Using the data below, return all lines in which "exact" appears.

Stored items
_ _ _

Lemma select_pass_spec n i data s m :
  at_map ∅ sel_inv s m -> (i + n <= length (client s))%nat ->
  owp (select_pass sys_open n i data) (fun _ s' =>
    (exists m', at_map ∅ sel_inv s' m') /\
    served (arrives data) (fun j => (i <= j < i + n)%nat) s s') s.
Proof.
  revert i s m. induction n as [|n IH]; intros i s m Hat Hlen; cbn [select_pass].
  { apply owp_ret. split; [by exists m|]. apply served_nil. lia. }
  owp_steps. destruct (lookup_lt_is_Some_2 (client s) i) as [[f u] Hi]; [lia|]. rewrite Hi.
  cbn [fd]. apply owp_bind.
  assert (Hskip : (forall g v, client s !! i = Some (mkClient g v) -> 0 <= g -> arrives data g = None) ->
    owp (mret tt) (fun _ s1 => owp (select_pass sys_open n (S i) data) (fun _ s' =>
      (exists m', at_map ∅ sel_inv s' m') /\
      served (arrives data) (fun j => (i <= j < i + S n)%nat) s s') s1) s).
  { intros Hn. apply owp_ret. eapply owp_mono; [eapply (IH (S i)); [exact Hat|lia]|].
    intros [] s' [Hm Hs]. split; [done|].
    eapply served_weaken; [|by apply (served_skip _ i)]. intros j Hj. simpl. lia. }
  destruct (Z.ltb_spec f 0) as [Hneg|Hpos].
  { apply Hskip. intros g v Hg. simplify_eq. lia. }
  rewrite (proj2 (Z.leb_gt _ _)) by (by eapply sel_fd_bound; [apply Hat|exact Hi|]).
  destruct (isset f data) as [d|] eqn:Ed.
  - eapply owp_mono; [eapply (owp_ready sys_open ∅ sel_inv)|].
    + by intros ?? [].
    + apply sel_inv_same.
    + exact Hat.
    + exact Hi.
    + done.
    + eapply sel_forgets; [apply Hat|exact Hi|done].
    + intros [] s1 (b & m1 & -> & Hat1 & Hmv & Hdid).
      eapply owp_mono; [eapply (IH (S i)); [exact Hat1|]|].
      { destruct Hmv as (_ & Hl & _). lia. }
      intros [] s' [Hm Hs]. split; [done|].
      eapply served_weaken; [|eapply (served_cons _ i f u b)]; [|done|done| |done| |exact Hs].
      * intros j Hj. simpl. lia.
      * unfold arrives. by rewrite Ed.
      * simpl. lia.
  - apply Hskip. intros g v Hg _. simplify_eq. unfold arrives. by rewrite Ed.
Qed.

_ _ _

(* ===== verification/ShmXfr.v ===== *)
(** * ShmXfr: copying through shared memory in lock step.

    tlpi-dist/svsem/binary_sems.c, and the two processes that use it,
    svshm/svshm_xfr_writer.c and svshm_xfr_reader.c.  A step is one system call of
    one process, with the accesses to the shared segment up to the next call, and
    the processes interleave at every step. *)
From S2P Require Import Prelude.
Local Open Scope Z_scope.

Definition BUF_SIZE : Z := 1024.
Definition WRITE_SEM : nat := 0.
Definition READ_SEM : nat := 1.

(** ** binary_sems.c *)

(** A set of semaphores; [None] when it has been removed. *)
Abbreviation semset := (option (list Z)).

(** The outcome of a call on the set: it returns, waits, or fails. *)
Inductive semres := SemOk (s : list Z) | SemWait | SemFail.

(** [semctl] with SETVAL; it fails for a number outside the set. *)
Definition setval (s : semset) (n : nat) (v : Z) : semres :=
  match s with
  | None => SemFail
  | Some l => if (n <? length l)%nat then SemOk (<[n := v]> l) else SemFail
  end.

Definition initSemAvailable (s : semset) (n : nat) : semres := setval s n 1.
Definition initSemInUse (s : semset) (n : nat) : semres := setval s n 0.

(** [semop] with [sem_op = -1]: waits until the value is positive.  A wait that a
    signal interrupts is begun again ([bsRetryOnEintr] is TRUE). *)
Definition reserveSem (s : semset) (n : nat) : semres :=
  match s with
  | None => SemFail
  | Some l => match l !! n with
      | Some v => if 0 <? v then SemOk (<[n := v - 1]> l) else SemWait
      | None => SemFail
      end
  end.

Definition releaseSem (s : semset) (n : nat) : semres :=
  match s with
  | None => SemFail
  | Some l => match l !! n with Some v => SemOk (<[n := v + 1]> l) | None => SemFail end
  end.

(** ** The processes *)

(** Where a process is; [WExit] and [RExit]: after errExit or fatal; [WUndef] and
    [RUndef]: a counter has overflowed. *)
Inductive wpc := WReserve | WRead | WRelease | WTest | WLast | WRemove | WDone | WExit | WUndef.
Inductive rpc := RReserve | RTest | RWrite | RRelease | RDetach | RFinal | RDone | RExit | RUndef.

_ _ _

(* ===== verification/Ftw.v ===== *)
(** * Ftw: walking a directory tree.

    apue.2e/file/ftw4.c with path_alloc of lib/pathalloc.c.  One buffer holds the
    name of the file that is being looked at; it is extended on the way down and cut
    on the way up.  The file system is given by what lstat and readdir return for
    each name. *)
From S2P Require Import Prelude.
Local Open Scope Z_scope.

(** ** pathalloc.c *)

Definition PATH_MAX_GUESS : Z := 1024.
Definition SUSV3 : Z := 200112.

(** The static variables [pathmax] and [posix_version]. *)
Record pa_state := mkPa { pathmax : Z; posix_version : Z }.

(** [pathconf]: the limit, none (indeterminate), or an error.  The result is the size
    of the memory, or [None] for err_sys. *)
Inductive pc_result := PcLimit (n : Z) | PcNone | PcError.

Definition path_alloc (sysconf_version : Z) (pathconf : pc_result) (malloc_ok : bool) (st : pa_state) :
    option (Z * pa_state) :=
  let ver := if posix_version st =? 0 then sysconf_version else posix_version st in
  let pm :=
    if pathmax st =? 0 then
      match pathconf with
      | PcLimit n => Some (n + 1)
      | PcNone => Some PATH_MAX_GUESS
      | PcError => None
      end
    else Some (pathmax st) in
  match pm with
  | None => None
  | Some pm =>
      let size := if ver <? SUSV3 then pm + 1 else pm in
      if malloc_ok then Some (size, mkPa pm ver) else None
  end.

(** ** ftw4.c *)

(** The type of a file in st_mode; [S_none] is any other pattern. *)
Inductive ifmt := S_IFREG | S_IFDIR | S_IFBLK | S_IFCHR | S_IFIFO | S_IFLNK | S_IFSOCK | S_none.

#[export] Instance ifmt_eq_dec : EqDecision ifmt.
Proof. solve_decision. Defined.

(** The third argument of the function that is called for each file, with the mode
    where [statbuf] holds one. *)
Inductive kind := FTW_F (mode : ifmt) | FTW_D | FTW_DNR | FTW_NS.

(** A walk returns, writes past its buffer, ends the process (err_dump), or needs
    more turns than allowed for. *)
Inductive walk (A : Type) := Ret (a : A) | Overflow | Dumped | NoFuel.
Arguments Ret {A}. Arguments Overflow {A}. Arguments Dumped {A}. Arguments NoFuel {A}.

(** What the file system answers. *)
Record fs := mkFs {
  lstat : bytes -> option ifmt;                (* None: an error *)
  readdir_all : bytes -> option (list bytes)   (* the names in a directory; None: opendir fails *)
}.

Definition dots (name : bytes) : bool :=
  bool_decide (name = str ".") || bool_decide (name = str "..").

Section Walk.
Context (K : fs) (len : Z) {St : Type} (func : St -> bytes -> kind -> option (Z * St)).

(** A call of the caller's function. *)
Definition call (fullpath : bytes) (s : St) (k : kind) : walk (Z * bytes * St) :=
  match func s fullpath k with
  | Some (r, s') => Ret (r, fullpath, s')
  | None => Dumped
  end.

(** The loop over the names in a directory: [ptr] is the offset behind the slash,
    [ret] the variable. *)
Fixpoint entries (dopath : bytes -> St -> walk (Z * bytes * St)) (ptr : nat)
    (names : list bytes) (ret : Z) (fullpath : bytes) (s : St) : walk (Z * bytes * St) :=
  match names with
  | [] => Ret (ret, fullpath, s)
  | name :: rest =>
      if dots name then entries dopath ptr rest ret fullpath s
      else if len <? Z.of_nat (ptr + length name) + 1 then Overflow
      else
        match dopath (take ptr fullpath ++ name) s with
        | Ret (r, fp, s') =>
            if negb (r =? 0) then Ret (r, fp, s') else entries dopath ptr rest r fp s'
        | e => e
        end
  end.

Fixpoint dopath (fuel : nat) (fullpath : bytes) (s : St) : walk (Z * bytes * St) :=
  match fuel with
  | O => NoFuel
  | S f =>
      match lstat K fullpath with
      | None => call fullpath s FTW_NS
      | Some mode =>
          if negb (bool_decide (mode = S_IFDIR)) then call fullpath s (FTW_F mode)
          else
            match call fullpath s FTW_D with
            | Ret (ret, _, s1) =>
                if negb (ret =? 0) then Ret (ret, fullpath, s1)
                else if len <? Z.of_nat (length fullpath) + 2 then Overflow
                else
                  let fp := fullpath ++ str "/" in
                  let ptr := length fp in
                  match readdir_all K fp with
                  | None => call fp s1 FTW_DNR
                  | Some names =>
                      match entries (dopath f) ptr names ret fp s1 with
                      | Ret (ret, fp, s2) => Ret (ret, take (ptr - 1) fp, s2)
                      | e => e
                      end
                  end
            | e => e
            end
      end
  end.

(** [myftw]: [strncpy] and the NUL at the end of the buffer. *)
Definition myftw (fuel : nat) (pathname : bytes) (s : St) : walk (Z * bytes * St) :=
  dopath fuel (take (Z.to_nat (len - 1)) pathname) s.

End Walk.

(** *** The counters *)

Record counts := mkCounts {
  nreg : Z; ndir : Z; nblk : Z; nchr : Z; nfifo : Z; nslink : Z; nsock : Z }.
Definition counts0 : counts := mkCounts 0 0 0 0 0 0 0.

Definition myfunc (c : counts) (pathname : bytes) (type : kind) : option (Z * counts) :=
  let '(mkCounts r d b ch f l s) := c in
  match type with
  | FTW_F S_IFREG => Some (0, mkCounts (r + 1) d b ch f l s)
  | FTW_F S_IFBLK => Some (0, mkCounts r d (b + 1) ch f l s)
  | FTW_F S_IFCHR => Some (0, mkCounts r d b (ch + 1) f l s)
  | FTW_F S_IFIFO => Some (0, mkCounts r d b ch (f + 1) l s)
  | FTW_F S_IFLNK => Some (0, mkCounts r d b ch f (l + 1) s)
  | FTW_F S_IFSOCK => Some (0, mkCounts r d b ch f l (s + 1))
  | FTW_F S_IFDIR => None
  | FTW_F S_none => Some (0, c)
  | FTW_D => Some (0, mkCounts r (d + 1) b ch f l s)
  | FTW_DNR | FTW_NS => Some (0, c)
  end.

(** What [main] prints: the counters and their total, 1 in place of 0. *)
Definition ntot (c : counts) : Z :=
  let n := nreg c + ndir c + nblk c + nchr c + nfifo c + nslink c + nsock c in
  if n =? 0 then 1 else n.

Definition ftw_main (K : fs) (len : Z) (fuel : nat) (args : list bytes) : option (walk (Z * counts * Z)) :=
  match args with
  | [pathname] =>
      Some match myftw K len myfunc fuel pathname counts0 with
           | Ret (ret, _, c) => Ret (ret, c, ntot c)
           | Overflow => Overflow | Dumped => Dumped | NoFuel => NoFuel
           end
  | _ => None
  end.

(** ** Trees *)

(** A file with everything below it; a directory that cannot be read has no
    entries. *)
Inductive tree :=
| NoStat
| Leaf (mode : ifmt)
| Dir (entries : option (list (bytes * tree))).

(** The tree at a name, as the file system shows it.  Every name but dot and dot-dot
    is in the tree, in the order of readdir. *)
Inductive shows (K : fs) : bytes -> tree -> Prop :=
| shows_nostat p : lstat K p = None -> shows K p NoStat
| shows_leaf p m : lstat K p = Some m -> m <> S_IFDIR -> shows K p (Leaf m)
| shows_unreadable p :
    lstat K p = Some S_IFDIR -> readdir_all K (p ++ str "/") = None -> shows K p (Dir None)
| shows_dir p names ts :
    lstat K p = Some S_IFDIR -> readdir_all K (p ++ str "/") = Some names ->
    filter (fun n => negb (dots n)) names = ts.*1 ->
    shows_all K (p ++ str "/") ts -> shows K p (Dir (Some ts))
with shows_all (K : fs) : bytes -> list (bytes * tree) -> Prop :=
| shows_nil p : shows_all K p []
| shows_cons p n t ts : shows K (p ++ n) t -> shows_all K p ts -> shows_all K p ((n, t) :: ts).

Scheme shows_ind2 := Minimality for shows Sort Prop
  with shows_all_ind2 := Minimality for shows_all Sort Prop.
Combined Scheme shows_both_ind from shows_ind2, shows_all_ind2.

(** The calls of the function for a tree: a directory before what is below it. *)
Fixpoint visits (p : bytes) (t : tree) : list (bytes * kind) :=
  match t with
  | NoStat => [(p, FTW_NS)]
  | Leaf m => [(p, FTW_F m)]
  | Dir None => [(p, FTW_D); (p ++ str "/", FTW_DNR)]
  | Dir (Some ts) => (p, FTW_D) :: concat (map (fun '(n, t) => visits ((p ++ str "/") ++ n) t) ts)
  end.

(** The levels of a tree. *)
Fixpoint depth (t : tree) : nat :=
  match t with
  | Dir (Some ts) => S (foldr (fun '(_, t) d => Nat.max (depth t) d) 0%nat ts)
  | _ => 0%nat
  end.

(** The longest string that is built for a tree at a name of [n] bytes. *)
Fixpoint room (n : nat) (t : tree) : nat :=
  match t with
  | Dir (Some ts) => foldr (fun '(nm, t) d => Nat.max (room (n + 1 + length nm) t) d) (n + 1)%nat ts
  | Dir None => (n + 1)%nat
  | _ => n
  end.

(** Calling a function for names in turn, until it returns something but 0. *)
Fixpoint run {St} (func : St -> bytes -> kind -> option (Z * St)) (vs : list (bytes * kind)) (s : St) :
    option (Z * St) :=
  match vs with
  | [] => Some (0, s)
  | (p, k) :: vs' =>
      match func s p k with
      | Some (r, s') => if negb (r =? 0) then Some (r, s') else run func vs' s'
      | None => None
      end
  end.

_ _ _

* _Answer to the exercise_
  { intros Hn. apply owp_ret. eapply owp_mono; [eapply (IH (S i)); [exact Hat|lia]|].
  rewrite (proj2 (Z.leb_gt _ _)) by (by eapply sel_fd_bound; [apply Hat|exact Hi|]).
    + exact Hat.
    + exact Hi.
    + eapply sel_forgets; [apply Hat|exact Hi|done].
      eapply owp_mono; [eapply (IH (S i)); [exact Hat1|]|].
      eapply served_weaken; [|eapply (served_cons _ i f u b)]; [|done|done| |done| |exact Hs].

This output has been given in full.